BJJ Double Under Pass Guide: Master Hip Control & Guard Passing
Master the BJJ Double Under Pass with our expert guide. Learn step-by-step instructions, key details, common mistakes, and pro tips to dominate guard passing in Brazilian Jiu-Jitsu.
Blue/Purple
The Double Under Pass is a foundational and highly effective guard passing technique in Brazilian Jiu-Jitsu, renowned for its ability to neutralize strong open guards. It relies on superior hip control and pressure to stack your opponent, making their leg defenses ineffective and leading to dominant top positions like Side Control or mount.
How to Execute
**Establish Double Under Grips:** Begin by getting deep under both of your opponent's legs, securing strong grips on their pants near their knees or on their belt, ensuring your elbows are tight to your body.
**Lift and Stack:** Drive your hips forward, using your legs to lift your opponent's hips off the mat, effectively stacking them onto their shoulders and upper back.
**Pin Hips and Knees:** With your opponent stacked, use your chest and shoulder pressure to pin their hips and knees to the mat, preventing them from creating space or moving their legs.
**Walk to Side Control:** Maintain constant pressure as you slowly walk your feet around in a semicircle, pivoting towards one side of your opponent's body.
**Secure the Position:** Once you've cleared their legs, settle into a dominant side control, chest-to-chest, securing head and arm control or cross-face and Underhook.
Key Details & Tips
**Hip Control is ParaMount:** The success of this pass hinges on your ability to control and elevate your opponent's hips; without it, they will easily recover their guard.
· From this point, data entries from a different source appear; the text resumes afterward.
(** * Cross-file definition crawler of the autocomplete feature

    A shallow embedding of [extensions/vscode/src/autocomplete/lsp.ts]:
    the cache key of the goto adapter ([gotoInputKey]), the per-node
    strategy ([getDefinitionsForNode]) and the snippet aggregator
    ([getDefinitionsFromLsp]).

    The TypeScript code is asynchronous and talks to three collaborators
    (syntax-tree provider, definition-resolution provider, file-content
    provider).  Here every collaborator is a transition on an abstract
    world [W] that either returns a value or throws, and the code is
    written in a state-and-exception monad.  Besides the world the monad
    carries the console (the warnings logged) and the list of
    collaborator calls made so far.

    Conventions.  Lines, columns and offsets are natural numbers.  A
    function parameter that the caller may leave out has an [option]
    type, [None] standing for [undefined].  The callbacks that [map]
    starts for [Promise.all] all run, in the order of the array, also
    when one of them fails.  What [lsp.ts] uses without defining it ([getAst],
    [getTreePathAtCursor], [executeGotoProvider], [crawlTypes],
    [findChildren], the two lists of node types) is a field of the record
    [Collaborators]. *)

From Stdlib Require Import String Ascii List Bool Arith Lia QArith DecimalString.
From Stdlib Require DecimalNat.
Import ListNotations.
Local Close Scope Q_scope.
Local Open Scope nat_scope.
Local Open Scope string_scope.
Local Open Scope list_scope.

(** ** JavaScript string operations used by the source

    Strings are sequences of 8-bit code units. *)
Module Js.

(** [s.split(sep)] for a one-character separator: never the empty array. *)
Fixpoint split (sep : ascii) (s : string) : list string :=
  match s with
  | EmptyString => [EmptyString]
  | String c rest =>
      if Ascii.eqb c sep then EmptyString :: split sep rest
      else match split sep rest with
           | [] => [String c EmptyString]
           | piece :: pieces => String c piece :: pieces
           end
  end.

Definition newline : ascii := ascii_of_nat 10.

(** The array returned by [s.split("\n")]. *)
Definition lines (s : string) : list string := split newline s.

(** White space and line terminators below code unit 256. *)
Definition isWhiteSpace (c : ascii) : bool :=
  let n := nat_of_ascii c in
  existsb (Nat.eqb n) [9; 10; 11; 12; 13; 32; 160].

Fixpoint trimStart (s : string) : string :=
  match s with
  | EmptyString => EmptyString
  | String c rest => if isWhiteSpace c then trimStart rest else s
  end.

Fixpoint trimEnd (s : string) : string :=
  match s with
  | EmptyString => EmptyString
  | String c rest =>
      match trimEnd rest with
      | EmptyString => if isWhiteSpace c then EmptyString else String c EmptyString
      | kept => String c kept
      end
  end.

(** [s.trim()] removes white space at both ends. *)
Definition trim (s : string) : string := trimEnd (trimStart s).

(** [s.slice(0, n)] for a non-negative index [n]. *)
Fixpoint slice0 (n : nat) (s : string) : string :=
  match n, s with
  | O, _ => EmptyString
  | S _, EmptyString => EmptyString
  | S m, String c rest => String c (slice0 m rest)
  end.

(** Conversion of a non-negative integer in a template literal. *)
Definition numberToString (n : nat) : string :=
  NilEmpty.string_of_uint (Nat.to_uint n).

(** What a template literal makes of the method [String.prototype.toString]
    itself (the function object, not a call of it): the text of a built-in
    function.  It does not depend on the string the method was read from. *)
Definition nativeToStringText : string :=
  "function toString() { [native code] }".

(** What can be thrown. *)
Inductive Error : Type :=
| TypeError (message : string)
| Failure (message : string).

End Js.

(** ** Data model *)

Module Position.
Record t : Type := mk { line : nat; character : nat }.
End Position.

Module Range.
Record t : Type := mk { start : Position.t; end_ : Position.t }.
End Range.

Module RangeInFile.
Record t : Type := mk { filepath : string; range : Range.t }.
End RangeInFile.

Module RangeInFileWithContents.
Record t : Type := mk { filepath : string; range : Range.t; contents : string }.
End RangeInFileWithContents.

Module AutocompleteSnippet.
Record t : Type :=
  mk { filepath : string; range : Range.t; contents : string; score : Q }.
End AutocompleteSnippet.

(** [{ ...rif, contents }] *)
Definition withContents (rif : RangeInFile.t) (contents : string)
  : RangeInFileWithContents.t :=
  RangeInFileWithContents.mk (RangeInFile.filepath rif) (RangeInFile.range rif) contents.

(** [{ ...result, score }] *)
Definition withScore (result : RangeInFileWithContents.t) (score : Q)
  : AutocompleteSnippet.t :=
  AutocompleteSnippet.mk (RangeInFileWithContents.filepath result)
    (RangeInFileWithContents.range result)
    (RangeInFileWithContents.contents result) score.

(** The positions and ranges of the editor API, built from their parts. *)
Definition vscode_Position (line character : nat) : Position.t :=
  Position.mk line character.
Definition vscode_Range (start end_ : Position.t) : Range.t :=
  Range.mk start end_.

(** Syntax nodes of the external parser (read only). *)
Module Point.
Record t : Type := mk { row : nat; column : nat }.
End Point.

#[local] Unset Elimination Schemes.
Inductive SyntaxNode : Type :=
  mkSyntaxNode (type : string) (startPosition endPosition : Point.t)
               (startIndex : nat) (text : string) (children : list SyntaxNode).
#[local] Set Elimination Schemes.

Module Node.
Definition type (n : SyntaxNode) : string :=
  let 'mkSyntaxNode ty _ _ _ _ _ := n in ty.
Definition startPosition (n : SyntaxNode) : Point.t :=
  let 'mkSyntaxNode _ p _ _ _ _ := n in p.
Definition endPosition (n : SyntaxNode) : Point.t :=
  let 'mkSyntaxNode _ _ p _ _ _ := n in p.
Definition startIndex (n : SyntaxNode) : nat :=
  let 'mkSyntaxNode _ _ _ i _ _ := n in i.
Definition text (n : SyntaxNode) : string :=
  let 'mkSyntaxNode _ _ _ _ t _ := n in t.
Definition children (n : SyntaxNode) : list SyntaxNode :=
  let 'mkSyntaxNode _ _ _ _ _ cs := n in cs.
End Node.

Module Tree.
Record t : Type := mk { rootNode : SyntaxNode }.
End Tree.

Module AutocompleteLanguageInfo.
Record t : Type := mk { singleLineComment : string }.
End AutocompleteLanguageInfo.

(** ** The goto adapter's query and its cache key *)

Inductive GotoProviderName : Type :=
| executeDefinitionProvider
| executeTypeDefinitionProvider
| executeDeclarationProvider
| executeImplementationProvider
| executeReferenceProvider.

Definition providerNameText (name : GotoProviderName) : string :=
  match name with
  | executeDefinitionProvider => "vscode.executeDefinitionProvider"
  | executeTypeDefinitionProvider => "vscode.executeTypeDefinitionProvider"
  | executeDeclarationProvider => "vscode.executeDeclarationProvider"
  | executeImplementationProvider => "vscode.executeImplementationProvider"
  | executeReferenceProvider => "vscode.executeReferenceProvider"
  end.

Module GotoInput.
Record t : Type :=
  mk { uri : string; line : nat; character : nat; name : GotoProviderName }.
End GotoInput.
(** * Pulse front end: the React islands that start, stream and stop runs

    A shallow embedding of the state handlers of the four interactive
    components of the Pulse front end:

    - [ScenarioOrchestrator]  (attack-scenario runs),
    - [EventGenerator]        (single-generator runs),
    - [FileUploader]          (upload intake and file processing),
    - [DestinationManager]    (creation of HEC and syslog destinations).

    A component is a record of its [useState] cells. A synchronous handler
    is a function on that record. An [async] handler is cut at its [await]
    points: the part before the first [await] runs when the handler is
    invoked, and every later part runs when the environment delivers the
    awaited value (a response, a chunk of the body, the end of the body,
    a rejection). The network is the list of requests issued so far. *)

From stdpp Require Import base list strings gmap pretty sorting.
From Stdlib Require Import ZArith Ascii.
From Stdlib Require QArith_base.

Local Open Scope string_scope.
Local Open Scope list_scope.
Local Open Scope nat_scope.

(** ** The JavaScript operations the handlers use *)

Module Js.

(** [!!s] for a string: only the empty string is falsy. *)
Definition truthy (s : string) : bool := negb (String.eqb s "").

(** [l.slice(-n)] for [n > 0]: the last [n] elements, all of [l] when it
    has fewer. *)
Definition slice_last {A} (n : nat) (l : list A) : list A :=
  drop (length l - n) l.

(** [s.split(sep)] for a one-character separator; never empty. *)
Fixpoint split (sep : ascii) (s : string) : list string :=
  match s with
  | "" => [""]
  | String c rest =>
      if Ascii.eqb c sep then "" :: split sep rest
      else match split sep rest with
           | seg :: segs => String c seg :: segs
           | [] => [String c ""]
           end
  end.
(** * cmux workspace session supervisor: script orchestrator and editor server

    A shallow embedding of
    - [apps/www/lib/routes/sandboxes/startDevAndMaintenanceScript.ts]
      (the launcher [runMaintenanceAndDevScripts] and the orchestrator
      program it generates), and
    - the VS Code serve-web supervisor ([ensureVSCodeServeWeb],
      [stopVSCodeServeWeb] and their helpers), and
    - the screenshot collector of [apps/worker/src/screenshotCollector]
      ([startScreenshotCollection], its log, its prompt and its request to
      Codex),
    together with the properties stated about them. *)

From Stdlib Require Import List ZArith NArith String Ascii Bool Lia.
From Stdlib Require Import DecimalString DecimalZ DecimalPos.
Import ListNotations.

Set Implicit Arguments.

(** ** JavaScript strings and the string primitives the code uses *)

Module JS.

(** A JavaScript string is a sequence of UTF-16 code units. *)
Definition jsstring := list N.

(** A literal of the source, written with ASCII characters only. *)
Definition lit (s : string) : jsstring :=
  map N_of_ascii (list_ascii_of_string s).

Arguments lit : simpl never.

Definition LF : N := 10%N.

(** ECMAScript [WhiteSpace] and [LineTerminator] code points, the ones
    [String.prototype.trim] and [parseInt] strip. *)
Definition isWhiteSpace (c : N) : bool :=
  ((9 <=? c) && (c <=? 13) || (c =? 32) || (c =? 160) || (c =? 5760)
   || (8192 <=? c) && (c <=? 8202) || (c =? 8232) || (c =? 8233)
   || (c =? 8239) || (c =? 8287) || (c =? 12288) || (c =? 65279))%N.

Fixpoint trimStart (s : jsstring) : jsstring :=
  match s with
  | [] => []
  | c :: r => if isWhiteSpace c then trimStart r else s
  end.

Definition trimEnd (s : jsstring) : jsstring := rev (trimStart (rev s)).
Lemma Forall2_length_eq {A B} (R : A -> B -> Prop) (l : list A) (l' : list B) :
  Forall2 R l l' -> List.length l = List.length l'.
Proof. induction 1; simpl; congruence. Qed.

Lemma dropna_row_means (rs : list CorpusRow) :
  Forall2 Qeq
    (Pandas.dropna
       (mean_axis1 (map (fun row => [freqlemfilms2 row; freqlemlivres row]) rs)))
    (present_means rs).
Proof.
  induction rs as [| row rs IH]; [constructor |].
  cbn [map mean_axis1 present_means]. fold (mean_axis1).
  pose proof (mean_skipna_pair row) as H.
  destruct (record_skip_mean row) as [m |].
  - destruct H as (m' & -> & Hm). cbn [Pandas.dropna]. constructor; assumption.
  - rewrite H. cbn [Pandas.dropna]. exact IH.
Qed.

Lemma global_mean_is_skip_mean (df : DataFrame) (frame : list (list float)) :
  freq_columns df = Ok frame ->
  same (Pandas.mean_skipna (mean_axis1 frame)) (corpus_skip_mean df).
Proof.
  unfold freq_columns.
  destruct (has_freqlemfilms2 df); [| discriminate].
  destruct (has_freqlemlivres df); [| discriminate].
  simpl. intros H. injection H as <-.
  pose proof (dropna_row_means (rows df)) as HF.
  unfold Pandas.mean_skipna, corpus_skip_mean.
  pose proof (Forall2_length_eq _ _ _ HF) as Hlen.
  pose proof (Qsum_compat _ _ HF) as Hsum.
  destruct (Pandas.dropna _) as [| x xs]; destruct (present_means (rows df)) as [| y ys];
    try discriminate; simpl; [exact I |].
  simpl in Hlen. injection Hlen as Hlen.
  change (Pandas.Qsum (x :: xs) / inject_Z (Z.of_nat (S (List.length xs)))
          == Pandas.Qsum (y :: ys) / inject_Z (Z.of_nat (S (List.length ys))))%Q.
  rewrite Hsum, Hlen. reflexivity.
Qed.

(** C6.  A word whose trimmed form matches no corpus lemma gets the feature
    record with the trimmed word as lemma, category "unknown", gender
    "none", and as average frequency the corpus-wide mean of the record means
    that skip missing measures, records without any measure left out. *)
Theorem unknown_word_feature (df : DataFrame) (w : string) :
  has_freqlemfilms2 df = true -> has_freqlemlivres df = true ->
  ~ In (Str (strip w)) (map lemme (rows df)) ->
  exists avg,
    prepare_input df [w]
    = Ok [{| f_lemme := Str (strip w); f_cgram := Str "unknown";
             f_genre := Str "none"; f_avg_freq := avg |}]
    /\ same avg (corpus_skip_mean df).
Proof.
  intros Hf Hb Hout.
  apply not_in_lemme, select_lemme_nil_iff in Hout.
  rewrite prepare_input_single. unfold prepare_row. rewrite Hout.
  destruct (freq_columns df) as [frame |] eqn:Ef.
  - simpl. eexists. split; [reflexivity |].
    apply global_mean_is_skip_mean, Ef.
  - unfold freq_columns in Ef. rewrite Hf, Hb in Ef. discriminate.
Qed.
**Constant Pressure:** Never relieve pressure once you've committed to the pass. Any momentary lapse allows your opponent to re-establish frames or leg hooks.
**Head Position:** Keep your head up and chest out, maintaining a strong posture to avoid being swept or entangled.
**Small Adjustments:** Be patient and make small, incremental movements to clear the legs rather than trying to power through in one big push.
Variations
**Double Under to Leg Drag:** After lifting and stacking, instead of walking around, you can transition directly into a leg drag by isolating one leg and pinning it.
**Double Under to Stack Pass (Direct):** A more direct version where you focus solely on stacking and holding the opponent in a high stack, often leading to a quick knee-on-belly or side control.
**Double Under to Smash Pass:** Utilizing the double under grips to drive forward and flatten the opponent, often combining with a cross-face to smash their guard.
When to Use
The Double Under Pass is highly effective when your opponent has a strong open guard (like Spider Guard, lasso guard, or DLR) and is actively trying to keep you at a distance with their feet. It's also excellent when you can get under both of their legs and lift their hips, negating their leg dexterity.
Counters & Defenses
**Leg Entanglements:** Opponents will often try to transition into leg locks (heel hooks, toe holds) or set up sweeps from deep half guard if you commit too deeply without proper control.
**Triangle/Omoplata Setups:** If your head is too low or your arm extends too far, the opponent can use their free leg to set up a Triangle Choke or omoplata.
**Creating Space and Framing:** A common defense involves using frames with arms and powerful hip escapes to create distance and recover guard before you can fully stack them.
When executing the Double Under Pass, always aim to pin your opponent's hips and knees to the mat using your chest and shoulders, not just your arms. This frees your hands to establish stronger controls or transition to submissions, making the pass more stable and less reliant on arm strength.